先に紹介したブラック大学の内部からみた現状は、こういった視点から書かれている。

確かにブラック研究室は存在するが、うちの場合はブラック研究室ではなかったのだ。

ぼくの研究室との付き合い方がブラックであったのだ。

どう防げたのかというと、なかなか難しい問題である、研究室に入っていた時に期待していたことが、時の経過とともに達成できなくなったのも大きい。

ぼくは、文系から理系の院に進んだこともあり、教員が密に指導してくれる環境を望んでいた。しかし、それが出来たのは最初の半年くらいのもので、そこからは教員とアポイントをとるのに苦労するようになった(不幸なことに研究について教えてくれる先輩もあまりいなかった)。

自分にとって他の選択肢があったのかというと、想像だにしていなかったので難しいかもしれない。しかしながら、付き合い方を考えていれば結果は違ったかもしれない。


時間をかければかけるほど研究はよくなる。

こういった考え方が存在している。もちろん、「出来る範囲で時間をかければ」というふうに読み解けば非常に役に立つ考え方なのだが、成果が出ていない時はとにかく時間をかけないといけない、とか、成果が出ていない人は時間が足りていないとかいう考えに及ぶことがあるので危険な思想と言える。

なぜ危険かというと、研究の成果が出ていない段階(そんなもん、最初から出るわけがないし3,4年やっても出ないことだってある)で、「研究に使った時間が足りていない」と評価されてしまうからだ。

時間をかければかけるほど研究はよくなるという考え方によって、研究室との付き合い方がブラックになるのだ。

うまくいっていない段階で、長時間研究をするのは辛い……。本当に辛い……。
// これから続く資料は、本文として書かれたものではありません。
(** * Binomial real-options lattices (trees.py)

    A shallow embedding of the three numeric stages of [trees.py]:
    [base_instr] (price lattice), [internal_value_of_options] (exercise
    payoffs) and [delay_option_value] (risk-neutral backward induction).

    Python lists are lists, a lattice is a list of slices, list indexing
    is [!!] (an [IndexError] is [None]) and item assignment is [<[_:=_]>]
    guarded by a range test.  The loops thread the mutated lattice as
    explicit state through an [option] monad.

    The numbers of the program are [np.float64] values.  The program only
    uses them through [+ - * /], unary minus, [np.exp], [<] and [>], so
    the embedding is written once over an interface [Arith] that offers
    exactly these operations.  Properties of the shape and of the control
    flow are proved for every implementation of the interface; properties
    that need the laws of arithmetic are proved at the instance of the
    real numbers, which idealises floating point (no rounding, no
    overflow).  The instance [float_arith] is binary64 itself; it shows
    where rounding, overflow and NaN make the program leave the real
    numbers. *)

From Stdlib Require Import Reals Lra ZArith.
From Stdlib Require Floats.
From stdpp Require Import base option list strings.
Import (notations) PrimFloat.

(** ** The arithmetic the program uses *)

Class Arith (F : Type) := {
  f0 : F;                       (* the literal 0 *)
  f1 : F;                       (* the literal 1 *)
  fadd : F → F → F;
  fsub : F → F → F;
  fmul : F → F → F;
  fdiv : F → F → F;             (* np.float64 division: never raises *)
  fneg : F → F;
  fexp : F → F;                 (* np.exp *)
  fltb : F → F → bool;          (* x < y *)
}.

(** [x > y] is [y < x]. *)
Definition fgtb `{Arith F} (x y : F) : bool := fltb y x.

(** The real numbers as an arithmetic. *)
#[export] Instance R_arith : Arith R := {|
  f0 := 0%R;
  f1 := 1%R;
  fadd := Rplus;
  fsub := Rminus;
  fmul := Rmult;
  fdiv := Rdiv;
  fneg := Ropp;
  fexp := exp;
  fltb := λ x y, if Rlt_dec x y then true else false;
|}.

(** *** Binary64 *)

(** [np.exp] is a function of numpy.  Its values at the arguments used
    in this file, as numpy returns them: [exp 0.3], [exp (-0.3)],
    [exp 0.6], [exp (-0.6)], [exp (-0.06)], [exp 1000] (overflow),
    [exp (-1000)] (underflow) and [exp 0]. *)
Definition np_exp_table : list (PrimFloat.float * PrimFloat.float) :=
  [ (0x1.3333333333333p-2, 0x1.599058c8c1a96p+0)%float;
    (-0x1.3333333333333p-2, 0x1.7b4c869c37c05p-1)%float;
    (0x1.3333333333333p-1, 0x1.d27660b11a9efp+0)%float;
    (-0x1.3333333333333p-1, 0x1.18fdd6b9604e3p-1)%float;
    (-0x1.eb851eb851eb8p-5, 0x1.e22ef6008dd87p-1)%float;
    (1000, PrimFloat.infinity)%float;
    (-1000, 0)%float;
    (0, 1)%float ].

Fixpoint table_lookup (table : list (PrimFloat.float * PrimFloat.float))
    (x : PrimFloat.float) : PrimFloat.float :=
  match table with
  | [] => PrimFloat.nan
  | (a, b) :: table' =>
      if PrimFloat.eqb x a then b else table_lookup table' x
  end.

(** [np.exp] on the tabulated arguments; no statement below evaluates
    it anywhere else. *)
Definition np_exp (x : PrimFloat.float) : PrimFloat.float :=
  table_lookup np_exp_table x.

(** The arithmetic of the program as it runs: IEEE 754 binary64, where a
    division by zero yields an infinity or NaN and a comparison with NaN
    is false. *)
#[export] Instance float_arith : Arith PrimFloat.float := {|
  f0 := 0%float;
  f1 := 1%float;
  fadd := PrimFloat.add;
  fsub := PrimFloat.sub;
  fmul := PrimFloat.mul;
  fdiv := PrimFloat.div;
  fneg := PrimFloat.opp;
  fexp := np_exp;
  fltb := PrimFloat.ltb;
|}.


(** ** Python loops and lists *)

(** [range(n)] for a Python integer [n]: empty when [n <= 0]. *)
Definition range (n : Z) : list nat := seq 0 (Z.to_nat n).

(** [range(start, -1, -1)]: [start, start-1, ..., 0], empty when
    [start < 0]. *)
Definition range_down (start : Z) : list nat :=
  reverse (seq 0 (Z.to_nat (start + 1))).

(** [for x in xs: st = body x st], stopping at the first exception. *)
Fixpoint for_each {A S : Type} (xs : list A) (body : A → S → option S)
    (st : S) : option S :=
  match xs with
  | [] => Some st
  | x :: xs' => st' ← body x st; for_each xs' body st'
  end.

(** A lattice: slice [i] is the list at index [i]. *)
Abbreviation lattice F := (list (list F)) (only parsing).

Section lattice.
Context {F : Type} `{Arith F}.

(** [L[i][j]]; [None] is an [IndexError]. *)
Definition node (L : lattice F) (i j : nat) : option F :=
  row ← L !! i; row !! j.

(** [L[i][j] = v]: the slice object at index [i] is updated in place. *)
Definition set_node (L : lattice F) (i j : nat) (v : F) : option (lattice F) :=
  row ← L !! i;
  if decide (j < length row) then Some (<[i := <[j := v]> row]> L)
  else None.

(** The body of the inner loop of [base_instr]:
    [if len(tmp) == 0: tmp += [s * u]] and then [tmp += [s * d]]. *)
Definition emit (u d : F) (tmp : list F) (s : F) : list F :=
  (if decide (length tmp = 0) then tmp ++ [fmul s u] else tmp)
    ++ [fmul s d].

(** [tmp = []; for s in prev: ...]. *)
Definition next_slice (u d : F) (prev : list F) : list F :=
  foldl (emit u d) [] prev.

(** One round of the outer loop: [base_price[-1]] is read, the new
    slice is appended. *)
Definition grow (u d : F) (base_price : lattice F) : option (lattice F) :=
  prev ← last base_price;
  Some (base_price ++ [next_slice u d prev]).

(** The construction shared by [base_instr] and the first half of
    [internal_value_of_options]. *)
Definition build (periods : Z) (base_price : F) (u d : F) : option (lattice F) :=
  for_each (range periods) (λ _ L, grow u d L) [[base_price]].

Definition base_instr (periods : Z) (base_price volatility : F)
    : option (lattice F) :=
  let u := fexp volatility in
  let d := fexp (fneg volatility) in
  build periods base_price u d.

(** The value written at a node by [internal_value_of_options]:
    [0] if [s - investment < 0], else [s - investment]. *)
Definition payoff (investment s : F) : F :=
  if fltb (fsub s investment) f0 then f0 else fsub s investment.

(** One round of [for s in base_price[i]]: [pos] is the index the list
    iterator has reached and [s] the element it yields there. *)
Definition payoff_node (investment : F) (i pos : nat) (L : lattice F)
    : option (lattice F) :=
  s ← node L i pos;
  if fltb (fsub s investment) f0 then set_node L i pos f0
  else set_node L i pos (fsub s investment).

(** [pos = -1; for s in base_price[i]: pos += 1; ...].  Item assignment
    keeps the length of the slice, so the iterator makes one round per
    index of the slice as it was when the loop began. *)
Definition payoff_slice (investment : F) (i : nat) (L : lattice F)
    : option (lattice F) :=
  row ← L !! i;
  for_each (seq 0 (length row)) (payoff_node investment i) L.

Definition internal_value_of_options (periods : Z)
    (base_price investment volatility : F) : option (lattice F) :=
  let u := fexp volatility in
  let d := fexp (fneg volatility) in
  L ← build periods base_price u d;
  for_each (range (periods + 1)) (payoff_slice investment) L.

(** [(q * war_opc[i+1][pos] + (1 - q) * war_opc[i+1][pos+1]) * exp(-rf)],
    with [disc] standing for [np.exp(-rf)]. *)
Definition continuation (q disc a b : F) : F :=
  fmul (fadd (fmul q a) (fmul (fsub f1 q) b)) disc.

(** The value kept at a node: the continuation if it is greater than
    the intrinsic value, else the intrinsic value. *)
Definition keep (p v : F) : F := if fgtb p v then p else v.

(** One round of [for s in war_opc[i]]. *)
Definition delay_node (q rf : F) (tmp : lattice F) (i pos : nat)
    (war_opc : lattice F) : option (lattice F) :=
  a ← node war_opc (i + 1) pos;
  b ← node war_opc (i + 1) (pos + 1);
  let position_intern_val := continuation q (fexp (fneg rf)) a b in
  v ← node tmp i pos;
  if fgtb position_intern_val v
  then set_node war_opc i pos position_intern_val
  else set_node war_opc i pos v.

Definition delay_slice (q rf : F) (tmp : lattice F) (i : nat)
    (war_opc : lattice F) : option (lattice F) :=
  row ← war_opc !! i;
  for_each (seq 0 (length row)) (delay_node q rf tmp i) war_opc.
徹夜に次ぐ徹夜で、体調は乱れる。ぼくの場合はコーヒーなどの刺激物のとりすぎで逆流性食道炎になった。自律神経系もかなりデリケートになった。

とはいえ、研究は時間をかければかけるほど良くなる、は間違った理論ではないから難しいところなのだ。

自分の人生の目標を研究だけに求めることなく、研究職に進むことと進まないことを療法視野に入れた上で「研究室の環境や人材を使う」という意識を持つことが大切だ。

当時のぼくには、とてもじゃないけどできなかった。そして、そういうことが出来ない、不器用な人が集まる場所が研究室なのかなという気もしている。

ただ、大学を変えることは難しいけど、個人を変えるシステムなら作れるんじゃないかなという気がしている。


今回東大新聞の取材を受けたことで、他のやり方もあったんだなと気づく切っ掛けになった。良さそうな取材だなぁと思って、0.5秒で即決して良かった。

研究者にはなりたいと思わない。

大学院にいる時は、研究者として職を得ることが唯一最大の答えだと思っていたが、今はまったく思わない。頼まれてもなりたいとは思わない。

しかし、ひたむきに研究者を目指した時代に得たものが、今の物書きとしてのキャリアを支えているのも間違いないのだ。否定ばかりしたくなっていたが、感謝するべき実りの時期であったのも事実だ。

というのも……。

大学院に入る前に自分が書いた文章と、D2でドロップアウトする寸前に書いた文章には格段の違いがあったからだ。前者は、プライドが高いだけの素人の叫び。後者は、いつでもプロになれるレベルの文章だったからだ。

やめる時は、研究世界の悪いことばかりを浮かべて、叩きに叩いたものだ。そうじゃなければ抜けられなかったわけだからどうしようもない。

「おまえの文章なんか読みたがるやつはいない」

研究業界らしい、人格否定を内包した言葉も、その後の糧となった。

ああ、でも、まだ整理がついているとは言えない。

時折、幻のように思い出す。

嵐の中、アワビの産卵を観察し、記録した時の興奮。

霧に包まれた大海原を船で切り裂き、1000羽以上のフルマカモメに包囲された時の不思議な感覚。

得られた研究成果がバチンとはまって、パズルが組み上がるように論理的な整合性が取れた時の快感。

面白い研究だと評価された時の満足感。

あの世界に対して愛はあったのだ。

だからといってうまくいくとは限らないし、愛なんかないほうがずっと良かったんだろうと思う。

愛とは、時に、辛い現実から目をそらすために使われる感情なのだ。